── WORKING DATA

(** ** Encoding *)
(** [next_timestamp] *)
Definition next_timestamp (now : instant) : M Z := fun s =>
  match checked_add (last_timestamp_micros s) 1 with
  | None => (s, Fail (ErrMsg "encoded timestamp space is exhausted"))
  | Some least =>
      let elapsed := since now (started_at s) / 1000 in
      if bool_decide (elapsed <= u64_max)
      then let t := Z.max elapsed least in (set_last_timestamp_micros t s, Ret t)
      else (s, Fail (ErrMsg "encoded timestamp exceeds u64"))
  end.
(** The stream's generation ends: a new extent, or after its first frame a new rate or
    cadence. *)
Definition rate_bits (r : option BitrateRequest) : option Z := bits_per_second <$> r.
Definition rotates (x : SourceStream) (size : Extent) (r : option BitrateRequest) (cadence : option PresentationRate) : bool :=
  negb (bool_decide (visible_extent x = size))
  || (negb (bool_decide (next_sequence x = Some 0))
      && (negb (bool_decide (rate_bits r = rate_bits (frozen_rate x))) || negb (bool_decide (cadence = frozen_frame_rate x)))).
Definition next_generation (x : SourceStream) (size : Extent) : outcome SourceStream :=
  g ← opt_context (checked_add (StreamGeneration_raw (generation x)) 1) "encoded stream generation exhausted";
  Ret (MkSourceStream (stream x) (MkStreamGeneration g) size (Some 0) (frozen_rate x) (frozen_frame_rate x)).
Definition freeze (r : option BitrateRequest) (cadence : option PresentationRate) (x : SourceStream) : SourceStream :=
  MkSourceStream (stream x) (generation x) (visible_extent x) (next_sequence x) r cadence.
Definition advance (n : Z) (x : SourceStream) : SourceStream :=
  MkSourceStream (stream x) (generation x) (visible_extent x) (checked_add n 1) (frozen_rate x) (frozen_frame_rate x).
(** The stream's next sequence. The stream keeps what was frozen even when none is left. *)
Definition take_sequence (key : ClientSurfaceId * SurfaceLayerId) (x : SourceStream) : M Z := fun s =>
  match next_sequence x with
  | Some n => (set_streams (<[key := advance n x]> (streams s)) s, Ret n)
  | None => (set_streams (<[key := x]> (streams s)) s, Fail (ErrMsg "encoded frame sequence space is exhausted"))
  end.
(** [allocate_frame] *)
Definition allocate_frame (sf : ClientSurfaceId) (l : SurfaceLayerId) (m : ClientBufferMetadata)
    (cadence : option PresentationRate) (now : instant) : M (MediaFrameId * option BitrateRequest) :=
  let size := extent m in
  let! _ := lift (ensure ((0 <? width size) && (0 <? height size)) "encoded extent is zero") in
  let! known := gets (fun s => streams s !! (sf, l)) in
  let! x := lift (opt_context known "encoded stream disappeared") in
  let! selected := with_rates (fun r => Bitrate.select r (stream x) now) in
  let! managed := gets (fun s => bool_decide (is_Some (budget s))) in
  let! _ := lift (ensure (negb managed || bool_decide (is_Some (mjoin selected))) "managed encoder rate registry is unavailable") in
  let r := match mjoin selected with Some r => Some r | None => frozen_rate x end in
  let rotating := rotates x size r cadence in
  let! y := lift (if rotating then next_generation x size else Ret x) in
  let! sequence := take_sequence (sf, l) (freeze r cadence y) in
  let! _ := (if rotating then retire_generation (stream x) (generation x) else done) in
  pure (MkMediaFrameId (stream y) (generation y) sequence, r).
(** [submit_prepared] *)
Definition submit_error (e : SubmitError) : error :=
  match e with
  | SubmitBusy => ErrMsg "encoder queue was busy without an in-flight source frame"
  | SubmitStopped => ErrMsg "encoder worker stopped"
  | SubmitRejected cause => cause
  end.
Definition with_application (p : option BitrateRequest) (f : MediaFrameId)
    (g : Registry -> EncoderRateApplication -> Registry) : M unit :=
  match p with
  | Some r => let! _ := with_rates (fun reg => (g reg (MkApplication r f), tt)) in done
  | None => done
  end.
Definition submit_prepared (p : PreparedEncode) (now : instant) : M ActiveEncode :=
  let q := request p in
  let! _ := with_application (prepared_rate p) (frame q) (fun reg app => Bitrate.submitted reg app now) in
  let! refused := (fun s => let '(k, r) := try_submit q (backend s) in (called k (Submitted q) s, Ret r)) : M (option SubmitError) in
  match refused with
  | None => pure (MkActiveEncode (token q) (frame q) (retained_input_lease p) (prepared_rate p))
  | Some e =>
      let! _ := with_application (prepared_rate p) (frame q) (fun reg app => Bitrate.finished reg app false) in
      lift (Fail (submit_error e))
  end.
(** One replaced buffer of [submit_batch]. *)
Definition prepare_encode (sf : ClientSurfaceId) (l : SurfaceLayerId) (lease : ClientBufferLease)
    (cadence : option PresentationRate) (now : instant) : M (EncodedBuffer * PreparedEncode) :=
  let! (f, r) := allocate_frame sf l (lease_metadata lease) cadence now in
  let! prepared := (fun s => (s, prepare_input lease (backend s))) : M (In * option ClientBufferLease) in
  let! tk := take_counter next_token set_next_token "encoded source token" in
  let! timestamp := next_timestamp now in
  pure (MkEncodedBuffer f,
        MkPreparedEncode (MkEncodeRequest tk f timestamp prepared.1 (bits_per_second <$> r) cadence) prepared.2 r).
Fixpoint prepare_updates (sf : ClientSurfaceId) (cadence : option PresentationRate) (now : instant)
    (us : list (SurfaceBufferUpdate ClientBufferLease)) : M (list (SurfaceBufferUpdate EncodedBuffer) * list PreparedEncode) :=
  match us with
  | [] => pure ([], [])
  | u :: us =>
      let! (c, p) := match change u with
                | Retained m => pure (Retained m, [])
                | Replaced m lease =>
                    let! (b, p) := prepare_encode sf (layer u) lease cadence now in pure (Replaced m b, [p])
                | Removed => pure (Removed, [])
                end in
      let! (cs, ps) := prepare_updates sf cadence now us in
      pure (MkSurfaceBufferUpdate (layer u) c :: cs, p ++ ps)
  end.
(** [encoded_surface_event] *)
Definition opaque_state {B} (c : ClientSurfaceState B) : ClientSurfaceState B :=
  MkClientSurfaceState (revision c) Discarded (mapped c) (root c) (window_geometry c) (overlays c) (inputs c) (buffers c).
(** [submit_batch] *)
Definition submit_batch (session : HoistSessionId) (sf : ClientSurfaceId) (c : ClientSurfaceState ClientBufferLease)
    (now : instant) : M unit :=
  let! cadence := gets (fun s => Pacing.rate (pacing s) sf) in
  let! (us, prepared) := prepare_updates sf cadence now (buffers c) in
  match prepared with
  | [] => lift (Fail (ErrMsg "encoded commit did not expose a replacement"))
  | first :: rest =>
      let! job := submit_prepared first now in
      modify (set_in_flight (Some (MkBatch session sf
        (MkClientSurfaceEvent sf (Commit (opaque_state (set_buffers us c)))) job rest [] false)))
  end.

────

# YOUR INSTRUCTIONS
The reply should hold only the lines of the listing above starting at the line containing "Definition submit_prepared (p" and ending at the line containing "Definition prepare_encode (sf", exactly as written.

# ANSWER SECTION
Definition submit_prepared (p : PreparedEncode) (now : instant) : M ActiveEncode :=
  let q := request p in
  let! _ := with_application (prepared_rate p) (frame q) (fun reg app => Bitrate.submitted reg app now) in
  let! refused := (fun s => let '(k, r) := try_submit q (backend s) in (called k (Submitted q) s, Ret r)) : M (option SubmitError) in
  match refused with
  | None => pure (MkActiveEncode (token q) (frame q) (retained_input_lease p) (prepared_rate p))
  | Some e =>
      let! _ := with_application (prepared_rate p) (frame q) (fun reg app => Bitrate.finished reg app false) in
      lift (Fail (submit_error e))
  end.
(** One replaced buffer of [submit_batch]. *)
Definition prepare_encode (sf : ClientSurfaceId) (l : SurfaceLayerId) (lease : ClientBufferLease)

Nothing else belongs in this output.